Of course, without data, we cannot confirm that the association between cognitive maturity and adolescence reverses in this way. But, as the real-world low birth-weight example illustrates, it is a plausible state of affairs. We cannot assume that demographic relationships from the general population mimic those in the highly selective population of criminals.
The burden of proof
In the aforementioned paper, Faigman and Geiser suggest that group-level differences in cognitive maturity between adolescents and adults should shift the burden of proof that judges use to sentence different age groups for the same crime. These authors argue that, because developmental psychology and neuroscience has shown a general trend towards greater cognitive maturity with age, judges should presume that any given adolescent found guilty of a crime is less likely to be deserving of harsh punishment than an adult found guilty of that same crime — even though individual factors about specific defendants could undermine these presumptions.
Their proposal is summarized in the table below. Based on statistical facts about general age-related cognitive shifts, the authors propose that the state should have to prove that defendants under 24 are developmentally mature, whereas the defense should have to prove that defendants 24 and over are not developmentally mature. Moreover, the evidentiary standards are strongest for the most extreme ages.
But why should the burden of proof be set by an association found in the general population rather than the population of criminal defendants (or, perhaps, criminal defendants found guilty of the specific crime in question)? As we have seen, these associations need not be similar; in fact, they may reverse. The average adult found guilty of the crime in question could be more cognitively immature than the average adolescent. If scientific studies confirmed this fact, shouldn’t the burden of proof depend on this most specific group-level information that is available?
Importantly, I am not trying to intimate that adolescents deserve harsher punishment or a stricter burden of proof than Faigman and Geiser propose. After all, as the smoking analogy suggests, the typical adolescent found guilty of a crime will be even less cognitively mature than the typical adolescent from the general population, who is himself prone to all the developmental shortcomings that have been scientifically established. Moreover, as the authors convincingly note, there can be other justifications to err on the side of leniency for youth defendants, such as their greater potential for rehabilitation or our greater uncertainty about their developmental trajectory.
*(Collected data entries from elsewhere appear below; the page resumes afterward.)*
(** X7. Who is called by what.  Every step only adds effects to those
    already there.  A completion callback is called only by the timer, and
    it is the callback of the latest [record]; a progress callback is called
    only by a keydown that is processed while recording, and it is the one
    registered; an event is forwarded only while the dispatcher is not
    recording; [preventDefault] is called only for a processed event with
    the option on.  Callbacks always get an array of strings. *)
Theorem effects_of_a_step (i : input) (s : state) :
  exists added : list effect,
    trace (step i s).2 = trace s ++ added /\
    Forall
      (fun x =>
         stringsOnly x /\
         match x with
         | CompleteCalled f _ =>
             i = TimerFires /\ is_Some (_recordTimer s) /\
             _recordedSequenceCallback s = Some (Some f)
         | ProgressCalled f _ =>
             (exists c m e,
                 i = KeyEventArrives c m e /\ type e = keydown /\
                 processed e s = true) /\
             _recordProgressCallback s = Some f
         | Forwarded c m e =>
             i = KeyEventArrives c m e /\ recording s = false
         | DefaultPrevented e =>
             (exists c m, i = KeyEventArrives c m e) /\
             processed e s = true /\ truthy (_preventDefault s) = true
         end) added.
Proof. exact (step_effects i s). Qed.

Lemma step_strings (i : input) (s : state) :
  Forall stringsOnly (trace s) -> Forall stringsOnly (trace (step i s).2).
Proof.
  intros H. destruct (step_effects i s) as (added & -> & Hadd).
  apply Forall_app. split; [assumption|].
  eapply Forall_impl; [exact Hadd|]. now intros x [Hx _].
Qed.

End EffectsOfSteps.

(** X8. Along every run, whatever the inputs, every completion or progress
    callback that is called gets an array of strings: no key array of the
    store ever reaches a callback. *)
Theorem callbacks_get_strings (o : options) (inputs : list input) :
  Forall stringsOnly (trace (run inputs (init o))).
Proof.
  assert (forall s, Forall stringsOnly (trace s) ->
                    Forall stringsOnly (trace (run inputs s))) as H.
  { induction inputs as [|i r IH]; intros s Hs; [exact Hs|].
    rewrite run_cons. now apply IH, step_strings. }
  apply H. constructor.
Qed.

(** ** Combo boundaries and the sequence *)

Section Boundaries.

Lemma recordKeys_frame (keys : list string) (s : state) :
  _recordedSequence (for_each _recordKey keys s).2 = _recordedSequence s /\
  _recordTimer (for_each _recordKey keys s).2 = _recordTimer s /\
  _currentRecordedKeys (for_each _recordKey keys s).2 =
    _currentRecordedKeys s /\
  _recordedSequenceCallback (for_each _recordKey keys s).2 =
    _recordedSequenceCallback s.
Proof.
  apply (for_each_keeps
           (fun s' => _recordedSequence s' = _recordedSequence s /\
                      _recordTimer s' = _recordTimer s /\
                      _currentRecordedKeys s' = _currentRecordedKeys s /\
                      _recordedSequenceCallback s' =
                        _recordedSequenceCallback s)); [|auto].
  intros k s1 (H1 & H2 & H3 & H4).
  destruct (recordKey_frame k s1) as (F1 & F2 & F3 & F4 & _).
  repeat split; congruence.
Qed.

(** The sequence and the timer after one call of [_handleKey]. *)
Lemma handleKey_boundary (character : string) (modifiers : list string)
  (e : KeyEvent) (s : state) :
  _recordedSequence (_handleKey character modifiers e s).2 =
    _recordedSequence s ++
    (if closesCombo (KeyEventArrives character modifiers e) s
     then [Combo (_currentRecordedKeys s)] else []) /\
  _recordTimer (_handleKey character modifiers e s).2 =
    (if closesCombo (KeyEventArrives character modifiers e) s
     then Some (_recordTimeout s) else _recordTimer s).
Proof.
  rewrite handleKey_run. unfold closesCombo.
  destruct (truthy (_noRepeat s) && repeat e); cbn [negb andb];
    [simpl; now rewrite app_nil_r|].
  destruct (recording s); cbn [negb andb]; [|simpl; now rewrite app_nil_r].
  destruct (type e).
  - rewrite for_each_snoc.
    match goal with
    | |- context [for_each _recordKey ?ks ?s1] =>
        destruct (recordKeys_frame ks s1) as (F1 & F2 & _); rewrite F1, F2
    end.
    destruct ((String.length character =? 1)%nat && _recordedCharacterKey s);
      [rewrite recordCurrentCombo_run|];
      destruct (truthy (_preventDefault s)); simpl;
      rewrite ?app_nil_r; auto.
  - destruct (0 <? length (currentKeys s))%nat;
      [rewrite recordCurrentCombo_run|];
      destruct (truthy (_preventDefault s)); simpl;
      rewrite ?app_nil_r; auto.
  - destruct (truthy (_preventDefault s)); simpl; rewrite ?app_nil_r; auto.
Qed.
(** X9: a run calls module resolution exactly when the request has a group
    spec and the command is not [localinstall]; it calls it once, with all
    the group specs and [assumeyes], on the engine as the security filter
    left it. *)
Theorem X9_module_resolution_once opts conf w :
  filter is_install_module_call (trace (run base opts conf w))
  = if truthy (grp_specs opts) && negb (is_localinstall opts)
    then [install_module_call (grp_specs opts) (assumeyes opts)
            (snd (install_module base (grp_specs opts) (assumeyes opts)
                    (_populate_update_security_filter base opts (sack_query base w) w)))]
    else [].
Proof.
  change (yields (run base opts conf) w (fun t _ _ =>
    filter is_install_module_call t
    = if truthy (grp_specs opts) && negb (is_localinstall opts)
      then [install_module_call (grp_specs opts) (assumeyes opts)
              (snd (install_module base (grp_specs opts) (assumeyes opts)
                      (_populate_update_security_filter base opts
                         (sack_query base w) w)))]
      else [])).
  rewrite run_steps. cbv zeta. step. unfold apply_security_filter. step. step.
  eapply yields_weaken; [apply check_localinstall_usage_yields|].
  intros tB wB v (HB & -> & ->).
  assert (HB' : filter is_install_module_call tB = [])
    by (apply filter_logs; [reflexivity | reflexivity | exact HB]).
  destruct (is_localinstall opts && (truthy (grp_specs opts) || truthy (pkg_specs opts))
            && strict conf) eqn:Eusage.
  { apply andb_prop in Eusage. destruct Eusage as [Eu _].
    apply andb_prop in Eu. destruct Eu as [-> _].
    rewrite andb_false_r, filter_app, HB'. reflexivity. }
  clear Eusage. step.
  assert (Hrest : forall skipped pre,
    filter is_install_module_call pre
    = (if truthy (grp_specs opts) && negb (is_localinstall opts)
       then [install_module_call (grp_specs opts) (assumeyes opts)
               (snd (install_module base (grp_specs opts) (assumeyes opts)
                       (_populate_update_security_filter base opts
                          (sack_query base w) w)))]
       else []) ->
    forall w',
    yields (bind (files_step base opts conf (_get_nevra_forms_from_command opts))
              (fun err_pkgs =>
                 bind (groups_step base opts conf
                         (_get_nevra_forms_from_command opts) skipped)
                   (fun _ =>
                      bind (packages_step base opts conf
                              (_get_nevra_forms_from_command opts))
                        (fun errs => finalize conf errs err_pkgs)))) w'
      (fun t2 _ _ =>
         filter is_install_module_call (pre ++ t2)
         = (if truthy (grp_specs opts) && negb (is_localinstall opts)
            then [install_module_call (grp_specs opts) (assumeyes opts)
                    (snd (install_module base (grp_specs opts) (assumeyes opts)
                            (_populate_update_security_filter base opts
                               (sack_query base w) w)))]
            else []))).
  { intros skipped pre Hpre w'. eapply yields_weaken.
    - apply (emits_only_yields (fun ev => negb (is_install_module_call ev))).
      unfold files_step, groups_step, packages_step, finalize,
        _inform_not_a_valid_combination, _install_files, _install_groups,
        _install_packages. emits.
    - intros t w'' v' Ht. simpl in Ht.
      rewrite filter_app, Hpre, (filter_none _ _ Ht), app_nil_r. reflexivity. }
  unfold resolve_modules.
  destruct (truthy (grp_specs opts) && negb (is_localinstall opts)); step.
  - eapply yields_weaken.
    + apply (Hrest _ ([populate_update_security_filter_call opts (sack_query base w)]
                      ++ tB ++ [install_module_call (grp_specs opts) (assumeyes opts)
                         (snd (install_module base (grp_specs opts) (assumeyes opts)
                            (_populate_update_security_filter base opts
                               (sack_query base w) w)))])).
      rewrite !filter_app, HB'. reflexivity.
    + intros t w' v' H. simpl in H |- *. rewrite <- ?app_assoc in H.
      simpl in H. exact H.
  - eapply yields_weaken.
    + apply (Hrest _ ([populate_update_security_filter_call opts (sack_query base w)]
                      ++ tB)).
      rewrite !filter_app, HB'. reflexivity.
    + intros t w' v' H. simpl in H |- *. rewrite <- ?app_assoc in H.
      simpl in H. exact H.
Qed.
(** With a step size other than zero and a total number of steps that is not
    negative, [sample_a_trial] raises nothing of its own. *)
Lemma Reaching1D_sample_eq (dt tf tr : R) (n : Z)
    (it : option (ndarray2 -> result ndarray2))
    (tt : option (ndarray1 -> result ndarray1))
    (self : Reaching1D.task) (rng : G) (item : Z) :
  Reaching1D.init dt tf tr n it tt = ret self ->
  0 <= n -> dt <> 0%R ->
  0 <= Reaching1D.n_total self ->
  let nf := Reaching1D.steps self tf in
  let nr := Reaching1D.steps self tr in
  let gt := fst (rng_uniform rng 0 (PI * 2)) in
  exists X1,
    iadd_row
      (Array2 (nf + nr) (n + n)
         (repeat (repeat 0%R (Z.to_nat (n + n))) (Z.to_nat (nf + nr))))
      (Slice nf (nf + nr)) (Slice 0 n)
      (cos_tuning (map (Reaching1D.feature n) (range n)) gt) = ret X1 /\
    Reaching1D.sample_a_trial self rng item =
    (X2 <- apply_optional it X1 ;;
     Y3 <- apply_optional tt
             (setitem1
                (setitem1 (repeat 0 (Z.to_nat (nf + nr)))
                   (Slice 0 nf) (cast_int PI))
                (Slice nf (nf + nr)) (cast_int gt)) ;;
     ret (Trial X2
            [("ax0", [("fixation", nf); ("reach", nr)]);
             ("ax1", [("target", n); ("self", n)])]
            Y3
            [("ax0", [("fixation", nf); ("reach", nr)])],
          snd (rng_uniform rng 0 (PI * 2)))).
Proof.
  intros Hinit Hn Hdt Htot.
  rewrite Reaching1D_init_ok in Hinit by lia. injection Hinit as <-.
  intros nf nr gt.
  unfold Reaching1D.n_total in Htot.
  cbn [Reaching1D.t_fixation Reaching1D.t_reach] in Htot.
  fold nf nr in Htot.
  unfold Reaching1D.steps in nf, nr. cbn [Reaching1D.dt] in nf, nr.
  destruct (iadd_row_ok
              (Array2 (nf + nr) (n + n)
                 (repeat (repeat 0%R (Z.to_nat (n + n)))
                    (Z.to_nat (nf + nr))))
              (Slice nf (nf + nr)) (Slice 0 n)
              (cos_tuning (map (Reaching1D.feature n) (range n)) gt))
    as [X1 HX1].
  { unfold cos_tuning, len. rewrite !length_map, length_range.
    cbn [shape1]. rewrite slice_len_range by lia. lia. }
  exists X1. split; [exact HX1 |].
  unfold Reaching1D.sample_a_trial.
  cbn [Reaching1D.dt Reaching1D.num_choice Reaching1D.t_fixation
       Reaching1D.t_reach Reaching1D._features Reaching1D._feature_periods
       Reaching1D.input_features
       Reaching1D.input_transform Reaching1D.target_transform].
  rewrite !truediv_ok by assumption. cbn [bind ret].
  fold nf nr.
  change (sum (values (Dict [("fixation", nf); ("reach", nr)])))
    with (nf + nr).
  rewrite len_input_features by assumption.
  rewrite zeros2_ok, zeros1_ok by lia. cbn [bind ret]. fold gt.
  change (interval_of "target" (Dict [("target", n); ("self", n)]))
    with (ret (Slice 0 n)).
  change (interval_of "fixation" (Dict [("fixation", nf); ("reach", nr)]))
    with (ret (Slice 0 nf)).
  change (interval_of "reach" (Dict [("fixation", nf); ("reach", nr)]))
    with (ret (Slice nf (nf + nr))).
  cbn [bind ret]. rewrite HX1. reflexivity.
Qed.

End Reaching1DTrial.

(** The cells of the input array, for segments of non-negative length. *)
Lemma Reaching1D_X_cell (nf nr n : Z) (gt : R) (X1 : ndarray2) :
  0 <= nf -> 0 <= nr -> 0 <= n ->
  iadd_row
    (Array2 (nf + nr) (n + n)
       (repeat (repeat 0%R (Z.to_nat (n + n))) (Z.to_nat (nf + nr))))
    (Slice nf (nf + nr)) (Slice 0 n)
    (cos_tuning (map (Reaching1D.feature n) (range n)) gt) = ret X1 ->
  forall i j,
    0 <= i < nf + nr -> 0 <= j < n + n ->
    at2 X1 i j =
    Some (if (nf <=? i) && (j <? n)
          then cos (Reaching1D.feature n j - gt)
          else 0)%R.
Proof.
  intros Hf Hr Hn HX1 i j Hi Hj.
  rewrite (at2_iadd_row _ _ _ _ _ i j HX1).
  rewrite at2_zeros by assumption.
  cbn [shape0 shape1 option_map start].
  rewrite !selects_range by lia.
  assert (Hlen : len (cos_tuning (map (Reaching1D.feature n) (range n)) gt)
                 = n).
  { unfold cos_tuning, len. rewrite !length_map, length_range. lia. }
  rewrite Hlen. f_equal.
  destruct (Z.ltb_spec j n) as [Hjn | Hjn].
  - assert (Hidx : (if n =? 1 then 0%nat
                    else Z.to_nat (j - adjust (n + n) 0))
                   = Z.to_nat j).
    { unfold adjust. cmp_cases.
      - f_equal. lia.
      - f_equal. lia. }
    rewrite Hidx. unfold cos_tuning. rewrite map_map.
    rewrite nth_map_range by lia.
    cmp_cases; cbn [andb]; lra.
  - cmp_cases; cbn [andb]; reflexivity.
Qed.

(** The targets, for segments of non-negative length. *)
Lemma Reaching1D_Y_cell (nf nr p g i : Z) :
  0 <= nf -> 0 <= nr -> 0 <= i < nf + nr ->
  at1 (setitem1 (setitem1 (repeat 0 (Z.to_nat (nf + nr))) (Slice 0 nf) p)
         (Slice nf (nf + nr)) g) i =
  Some (if i <? nf then p else g).
Proof.
  intros Hf Hr Hi.
  rewrite !at1_setitem1, at1_zeros by assumption. cbn [option_map].
  rewrite len_setitem1, len_repeat by lia.
  rewrite !selects_range by lia.
  f_equal. cmp_cases; reflexivity.
Qed.

(** ** The integer stored for [np.pi] *)

Lemma PI_lt_4 : (PI < 4)%R.
Proof.
  destruct (PI_ineq 1) as [_ Hup].
  unfold sum_f_R0, tg_alt, PI_tg in Hup. simpl in Hup. lra.
Qed.

Lemma cast_int_PI : cast_int PI = 3.
Proof.
  unfold cast_int, py_int.
  pose proof PI2_3_2 as Hlo. pose proof PI_lt_4 as Hhi.
  destruct (Rle_dec 0 PI) as [_ | Hneg]; [| exfalso; apply Hneg; lra].
  apply Zfloor_eq. split; lra.
Qed.

(** ** Transforms act on the finished trial *)

(** Case analysis on every step of a computation that may raise. *)
Ltac bind_cases :=
  repeat match goal with
    | |- context [bind ?c _] =>
        destruct c; cbn [bind ret apply_optional]; [reflexivity |]
    end.

Section Transforms.

Context {G : Type} `{RandomState G}.

Lemma AntiReach_transforms_last (self : AntiReach.task)
    (it : option (ndarray2 -> result ndarray2))
    (tt : option (ndarray1 -> result ndarray1))
    (t : AntiReach.realized) (rng : G) (item : Z) :
  AntiReach.sample_a_trial (AntiReach.with_transforms self it tt) t rng item =
  (r <- AntiReach.sample_a_trial
          (AntiReach.with_transforms self None None) t rng item ;;
   X5 <- apply_optional it (X (fst r)) ;;
   Y2 <- apply_optional tt (Y (fst r)) ;;
   ret (Trial X5 (X_axes (fst r)) Y2 (Y_axes (fst r)), snd r)).
Proof.
  unfold AntiReach.sample_a_trial, AntiReach.stim_theta.
  cbn [AntiReach.with_transforms AntiReach.dt AntiReach.num_choice
       AntiReach._choices AntiReach._features AntiReach._feature_periods
       AntiReach.anti AntiReach.input_transform AntiReach.target_transform].
  bind_cases. reflexivity.
Qed.

Lemma Reaching1D_transforms_last (self : Reaching1D.task)
    (it : option (ndarray2 -> result ndarray2))
    (tt : option (ndarray1 -> result ndarray1))
    (rng : G) (item : Z) :
  Reaching1D.sample_a_trial (Reaching1D.with_transforms self it tt) rng item =
  (r <- Reaching1D.sample_a_trial
          (Reaching1D.with_transforms self None None) rng item ;;
   X2 <- apply_optional it (X (fst r)) ;;
   Y3 <- apply_optional tt (Y (fst r)) ;;
   ret (Trial X2 (X_axes (fst r)) Y3 (Y_axes (fst r)), snd r)).
Proof.
  unfold Reaching1D.sample_a_trial.
  cbn [Reaching1D.with_transforms Reaching1D.dt Reaching1D.num_choice
       Reaching1D.t_fixation Reaching1D.t_reach Reaching1D._features
       Reaching1D._feature_periods Reaching1D.input_features
       Reaching1D.input_transform Reaching1D.target_transform].
  bind_cases. reflexivity.
Qed.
Instead, maybe we need to shift the burden of proof for adult defendants to a similar standard as adolescents. The typical adult defendant is probably not developmentally mature for his age group. His judgment and impulsivity may more closely mirror that of a noncriminal adolescent than that of a noncriminal adult. And this cognitive immaturity likely played a role in the decision to commit a crime, which could provide a basis for less retributive punishment.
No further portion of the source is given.